Apelin-13 inhibits ischemia–reperfusion mediated podocyte apoptosis by reducing m-TOR phosphorylation to enhance autophagy

Podocytes are essential to maintain the normal filtration function of glomerular basement membrane, which could be injured by ischemia–reperfusion. As complicated function of autophagy in terminal differentiated podocytes, autophagy dysfunction might contribute to I/R induced renal dysfunction following glomerular filtration membrane (GFM) injuries. Meanwhile, apelin-13, an endogenous polypeptide, has been proved to be effective in regulating autophagy and apoptosis in podocytes. Therefore, it is hypothesized that apelin-13 may protect podocytes from IRI by inhibiting podocyte apoptosis through regulation of podocyte autophagy.
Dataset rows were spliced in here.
Record ConnectionState : Type := mkConnectionState {
  conn_role : ClientRole;
  selected_database_id : option string;
  transaction : option (list QueuedStatement);
  restore : option SnapshotUpload;
  last_request_id : Z
}.

(** What a spawned task does on a worker thread. *)
Inductive work : Type :=
| WorkQuery (database_id query : string) (parameters : list (string * Value)) (read_only : bool)
            (limits : option WireQueryLimits) (stream : bool)
| WorkCommit (database_id : string) (statements : list (string * list (string * Value)))
| WorkExport (database : string).

(** How the worker ended; [Panicked] is a [JoinError]. *)
Inductive worker_result : Type :=
| Statement (r : result StatementResult ProtocolFailure)
| Batch (r : result (list StatementResult) ProtocolFailure)
| Snapshot (r : result bytes ProtocolFailure)
| Panicked (text : string).

Record task : Type := mkTask {
  task_id : Z;
  task_work : work;
  task_result : option worker_result;
  timed_out : bool
}.

Inductive phase : Type :=
| Serving
| Draining                          (* the loop has ended; tasks finish *)
| Closed (r : result unit string).

(** A connection after its handshake.  [active] maps a request to whether its
    token is cancelled; [sent] is what went into the response channel, oldest
    first; [writer_error] is set once the writer task has ended with an error,
    which closes the channel. *)
Record connection : Type := mkConnection {
  conn : ConnectionState;
  active : gmap Z bool;
  tasks : list task;
  sent : list ServerFrame;
  writer_error : option string;
  conn_phase : phase
}.

Definition set_conn (s : ConnectionState) (c : connection) : connection :=
  mkConnection s (active c) (tasks c) (sent c) (writer_error c) (conn_phase c).
Definition set_active (a : gmap Z bool) (c : connection) : connection :=
  mkConnection (conn c) a (tasks c) (sent c) (writer_error c) (conn_phase c).
Definition set_tasks (ts : list task) (c : connection) : connection :=
  mkConnection (conn c) (active c) ts (sent c) (writer_error c) (conn_phase c).
Definition push (f : ServerFrame) (c : connection) : connection :=
  mkConnection (conn c) (active c) (tasks c) (sent c ++ [f]) (writer_error c) (conn_phase c).
Definition set_writer_error (e : string) (c : connection) : connection :=
  mkConnection (conn c) (active c) (tasks c) (sent c) (Some e) (conn_phase c).
Definition set_phase (p : phase) (c : connection) : connection :=
  mkConnection (conn c) (active c) (tasks c) (sent c) (writer_error c) p.

Definition set_selected (id : option string) (s : ConnectionState) : ConnectionState :=
  mkConnectionState (conn_role s) id (transaction s) (restore s) (last_request_id s).
Definition set_transaction (t : option (list QueuedStatement)) (s : ConnectionState)
    : ConnectionState :=
  mkConnectionState (conn_role s) (selected_database_id s) t (restore s) (last_request_id s).
Definition set_restore (u : option SnapshotUpload) (s : ConnectionState) : ConnectionState :=
  mkConnectionState (conn_role s) (selected_database_id s) (transaction s) u (last_request_id s).
Definition set_last_request_id (id : Z) (s : ConnectionState) : ConnectionState :=
  mkConnectionState (conn_role s) (selected_database_id s) (transaction s) (restore s) id.

(** ** Guards *)

Definition is_admin_request (r : ClientRequest) : bool :=
  match r with
  | DatabaseCreate _ | DatabaseList | DatabaseInspect _ | DatabaseRename _ _ | DatabaseDrop _ _
  | SnapshotExport _ | SnapshotRestoreBegin _ _ | SnapshotRestoreChunk _ _
  | SnapshotRestoreCommit | SnapshotRestoreAbort | LogicalExport _ | LogicalImport _ _ => true
  | _ => false
  end.

Definition changes_database_context (r : ClientRequest) : bool :=
  match r with
  | SelectDatabase _ | DatabaseRename _ _ | DatabaseDrop _ _ | SnapshotRestoreBegin _ _
  | SnapshotRestoreChunk _ _ | SnapshotRestoreCommit | LogicalImport _ _ => true
  | _ => false
  end.

Definition internal_failure (message : string) : ProtocolFailure := failure InternalError message.

(** ** Responses *)

Definition failure_frame (request_id : Z) (e : ProtocolFailure) : ServerFrame :=
  mkServerFrame request_id (RError (failure_code e) (failure_message e) (failure_retryable e)).

(** The error sent in place of a response that does not fit in a frame. *)
Definition oversized : ProtocolFailure :=
  failure RequestTooLarge "response cannot be represented within the negotiated frame bound".

(** [sender.send(frame).await]: fails once the writer is gone. *)
Definition channel_send (f : ServerFrame) (c : connection) : result unit string * connection :=
  match writer_error c with
  | Some _ => (Err "response channel closed", c)
  | None => (Ok tt, push f c)
  end.

Section protocol.
Context `{!PrepareWrite, !Base64, !Payload ClientFrame, !Payload ServerFrame}.
Context {D : Type} `{!DaemonOps D, !FloatCast}.
Context (config : LimitConfig).

Definition send_response (request_id : Z) (r : ServerResponse) (c : connection)
    : result unit string * connection :=
  let frame := mkServerFrame request_id r in
  match to_vec frame with
  | Err e => (Err e, c)
  | Ok encoded =>
      if (len encoded =? 0)%Z || (MAX_FRAME_BYTES <? len encoded)%Z then
        match channel_send (failure_frame request_id oversized) c with
        | (Err e, c') => (Err e, c')
        | (Ok _, c') => (Err "response exceeded the negotiated frame bound", c')
        end
      else channel_send frame c
  end.

Definition send_failure (request_id : Z) (e : ProtocolFailure) (c : connection)
    : result unit string * connection :=
  send_response request_id (RError (failure_code e) (failure_message e) (failure_retryable e)) c.

(** One response after the other until one cannot be sent. *)
Fixpoint send_each (request_id : Z) (rs : list ServerResponse) (c : connection)
    : result unit string * connection :=
  match rs with
  | [] => (Ok tt, c)
  | r :: rs' =>
      match send_response request_id r c with
      | (Ok _, c') => send_each request_id rs' c'
      | (Err e, c') => (Err e, c')
      end
  end.

(** The events of a statement result: a stream of rows, or one result. *)
Definition statement_responses (result : StatementResult) (stream : bool) : list ServerResponse :=
  match stream, result with
  | true, Read q =>
      [RStreamStart (columns q) (ordered q)]
      ++ map (λ row, RStreamRow (map query_value_json row)) (rows q)
      ++ [RStreamEnd (len (rows q))]
  | _, _ => [RResult (statement result)]
  end.

Definition send_statement (request_id : Z) (result : StatementResult) (stream : bool)
    : connection → Prelude.result unit string * connection :=
  send_each request_id (statement_responses result stream).

(** [bytes.chunks(n)]: pieces of [n] bytes, the last one shorter. *)
Fixpoint chunks_fuel (fuel : nat) (n : nat) (b : bytes) : list bytes :=
  match fuel, b with
  | _, [] | O, _ => []
  | S fuel, _ => take n b :: chunks_fuel fuel n (drop n b)
  end.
Our study demonstrates for that podocytes are also involved in renal ischemia–reperfusion (I/R) injury and shows in detail the morphological and functional changes in podocytes during renal I/R. Because podocytes are terminally differentiated cells whose homeostasis require high levels of autophagy, we investigate the cellular mechanisms underlying the effects of apelin-13 on I/R-mediated podocyte injury in terms of autophagy. In addition, our study demonstrates that apelin-13 ameliorates renal I/R injury in podocyte injury, by increasing podocyte autophagy through inhibition of m-TOR phosphorylation, which in turn inhibits apoptosis.